» Goal of the exercise: In the entries below, find each line bearing the string "config" and copy it.

(Records provided Opens)

Definition hello_failed_error_msg : cls := mk_cls "message.hello_failed_error_msg"
  ["version" ↦ 2; "type" ↦ 1; "err_type" ↦ 0]
  [("xid", VNone); ("code", VInt 0); ("data", VStr [])]
  [p_int 1 "version"; p_int 1 "type"; p_placeholder; p_int 4 "xid"; p_int 2 "err_type"; p_int 2 "code";
   p_raw "data"]
  (t_len 2) None []
  [u_check 1 2; u_check 1 1; u_slice 4; u_int 4 "xid"; u_check 2 0; u_int 2 "code"; u_rest "data"]
  false
  ["xid"; "code"; "data"]
  [q_hex_or_none "xid"; q_hex "code"; q_pp "data"].

Definition nicira_header : cls := mk_cls "message.nicira_header"
  ["version" ↦ 2; "type" ↦ 4; "experimenter" ↦ 8992]
  [("xid", VNone); ("subtype", VInt 0)]
  [p_int 1 "version"; p_int 1 "type"; p_placeholder; p_int 4 "xid"; p_int 4 "experimenter";
   p_int 4 "subtype"]
  (t_len 2) (Some (4, 12)) []
  [u_check 1 2; u_check 1 4; u_slice 4; u_int 4 "xid"; u_check 4 8992; u_int 4 "subtype"]
  false
  ["xid"; "subtype"]
  [q_hex_or_none "xid"].

Definition packet_in : cls := mk_cls "message.packet_in"
  ["version" ↦ 2; "type" ↦ 10]
  [("xid", VNone); ("buffer_id", VInt 0); ("in_port", VInt 0); ("in_phy_port", VInt 0);
   ("total_len", VInt 0); ("reason", VInt 0); ("table_id", VInt 0); ("data", VStr [])]
  [p_int 1 "version"; p_int 1 "type"; p_placeholder; p_int 4 "xid"; p_int 4 "buffer_id";
   p_int 4 "in_port"; p_int 4 "in_phy_port"; p_int 2 "total_len"; p_int 1 "reason"; p_int 1 "table_id";
   p_raw "data"]
  (t_len 2) None []
  [u_check 1 2; u_check 1 10; u_slice 4; u_int 4 "xid"; u_int 4 "buffer_id"; u_int 4 "in_port";
   u_int 4 "in_phy_port"; u_int 2 "total_len"; u_int 1 "reason"; u_int 1 "table_id"; u_rest "data"]
  false
  ["xid"; "buffer_id"; "in_port"; "in_phy_port"; "total_len"; "reason"; "table_id"; "data"]
  [q_hex_or_none "xid"; q_hex "buffer_id"; q_port "in_port"; q_port "in_phy_port"; q_hex "total_len";
   q_hex "reason"; q_hex "table_id"; q_pp "data"].

Definition packet_out : cls := mk_cls "message.packet_out"
  ["version" ↦ 2; "type" ↦ 13]
  [("xid", VNone); ("buffer_id", VInt 0); ("in_port", VInt 0); ("actions", VList []); ("data", VStr [])]
  [p_int 1 "version"; p_int 1 "type"; p_placeholder; p_int 4 "xid"; p_int 4 "buffer_id";
   p_int 4 "in_port"; p_placeholder; p_zeros 6; p_list_len "actions" 6; p_raw "data"]
  (t_len 2) None []
  [u_check 1 2; u_check 1 13; u_slice 4; u_int 4 "xid"; u_int 4 "buffer_id"; u_int 4 "in_port"; u_sublen;
   u_skip 6; u_sublist "actions" "action.action"; u_rest "data"]
  false
  ["xid"; "buffer_id"; "in_port"; "actions"; "data"]
  [q_hex_or_none "xid"; q_hex "buffer_id"; q_port "in_port"; q_pp "actions"; q_pp "data"].

Definition port_mod : cls := mk_cls "message.port_mod"
  ["version" ↦ 2; "type" ↦ 16]
  [("xid", VNone); ("port_no", VInt 0); ("hw_addr", VInts [0; 0; 0; 0; 0; 0]%Z); ("config", VInt 0);
   ("mask", VInt 0); ("advertise", VInt 0)]
  [p_int 1 "version"; p_int 1 "type"; p_placeholder; p_int 4 "xid"; p_int 4 "port_no"; p_zeros 4;
   p_bytes 6 "hw_addr"; p_zeros 2; p_int 4 "config"; p_int 4 "mask"; p_int 4 "advertise"; p_zeros 4]
  (t_len 2) None []
  [u_check 1 2; u_check 1 16; u_slice 4; u_int 4 "xid"; u_int 4 "port_no"; u_skip 4; u_bytes 6 "hw_addr";
   u_skip 2; u_int 4 "config"; u_int 4 "mask"; u_int 4 "advertise"; u_skip 4]
  false
  ["xid"; "port_no"; "hw_addr"; "config"; "mask"; "advertise"]
  [q_hex_or_none "xid"; q_port "port_no"; q_mac "hw_addr"; q_hex "config"; q_hex "mask";
   q_hex "advertise"].

Definition port_mod_failed_error_msg : cls := mk_cls "message.port_mod_failed_error_msg"
  ["version" ↦ 2; "type" ↦ 1; "err_type" ↦ 7]
  [("xid", VNone); ("code", VInt 0); ("data", VStr [])]
  [p_int 1 "version"; p_int 1 "type"; p_placeholder; p_int 4 "xid"; p_int 2 "err_type"; p_int 2 "code";
   p_raw "data"]
  (t_len 2) None []
  [u_check 1 2; u_check 1 1; u_slice 4; u_int 4 "xid"; u_check 2 7; u_int 2 "code"; u_rest "data"]
  false
  ["xid"; "code"; "data"]
  [q_hex_or_none "xid"; q_hex "code"; q_pp "data"].

Definition port_stats_reply : cls := mk_cls "message.port_stats_reply"
  ["version" ↦ 2; "type" ↦ 19; "stats_type" ↦ 4]
  [("xid", VNone); ("flags", VInt 0); ("entries", VList [])]
  [p_int 1 "version"; p_int 1 "type"; p_placeholder; p_int 4 "xid"; p_int 2 "stats_type"; p_int 2 "flags";
   p_zeros 4; p_list "entries"]
  (t_len 2) None []
  [u_check 1 2; u_check 1 19; u_slice 4; u_int 4 "xid"; u_check 2 4; u_int 2 "flags"; u_skip 4;
   u_list "entries" "common.port_stats_entry"]
  false
  ["xid"; "flags"; "entries"]
  [q_hex_or_none "xid"; q_hex "flags"; q_pp "entries"].

Definition port_stats_request : cls := mk_cls "message.port_stats_request"
  ["version" ↦ 2; "type" ↦ 18; "stats_type" ↦ 4]
  [("xid", VNone); ("flags", VInt 0); ("port_no", VInt 0)]
  [p_int 1 "version"; p_int 1 "type"; p_placeholder; p_int 4 "xid"; p_int 2 "stats_type"; p_int 2 "flags";
   p_zeros 4; p_int 4 "port_no"; p_zeros 4]
  (t_len 2) None []
  [u_check 1 2; u_check 1 18; u_slice 4; u_int 4 "xid"; u_check 2 4; u_int 2 "flags"; u_skip 4;
   u_int 4 "port_no"; u_skip 4]
  false
  ["xid"; "flags"; "port_no"]
  [q_hex_or_none "xid"; q_hex "flags"; q_port "port_no"].

Definition port_status : cls := mk_cls "message.port_status"
  ["version" ↦ 2; "type" ↦ 12]
  [("xid", VNone); ("reason", VInt 0); ("desc", new_object Common.port_desc)]
  [p_int 1 "version"; p_int 1 "type"; p_placeholder; p_int 4 "xid"; p_int 1 "reason"; p_zeros 7;
   p_obj "desc"]
  (t_len 2) None []
  [u_check 1 2; u_check 1 12; u_slice 4; u_int 4 "xid"; u_int 1 "reason"; u_skip 7;
   u_obj "desc" "common.port_desc"]
  false
  ["xid"; "reason"; "desc"]
  [q_hex_or_none "xid"; q_hex "reason"; q_pp "desc"].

(Records provided Closes)

» Written solution:
  [("xid", VNone); ("port_no", VInt 0); ("hw_addr", VInts [0; 0; 0; 0; 0; 0]%Z); ("config", VInt 0);
   p_bytes 6 "hw_addr"; p_zeros 2; p_int 4 "config"; p_int 4 "mask"; p_int 4 "advertise"; p_zeros 4]
   u_skip 2; u_int 4 "config"; u_int 4 "mask"; u_int 4 "advertise"; u_skip 4]
  ["xid"; "port_no"; "hw_addr"; "config"; "mask"; "advertise"]
  [q_hex_or_none "xid"; q_port "port_no"; q_mac "hw_addr"; q_hex "config"; q_hex "mask";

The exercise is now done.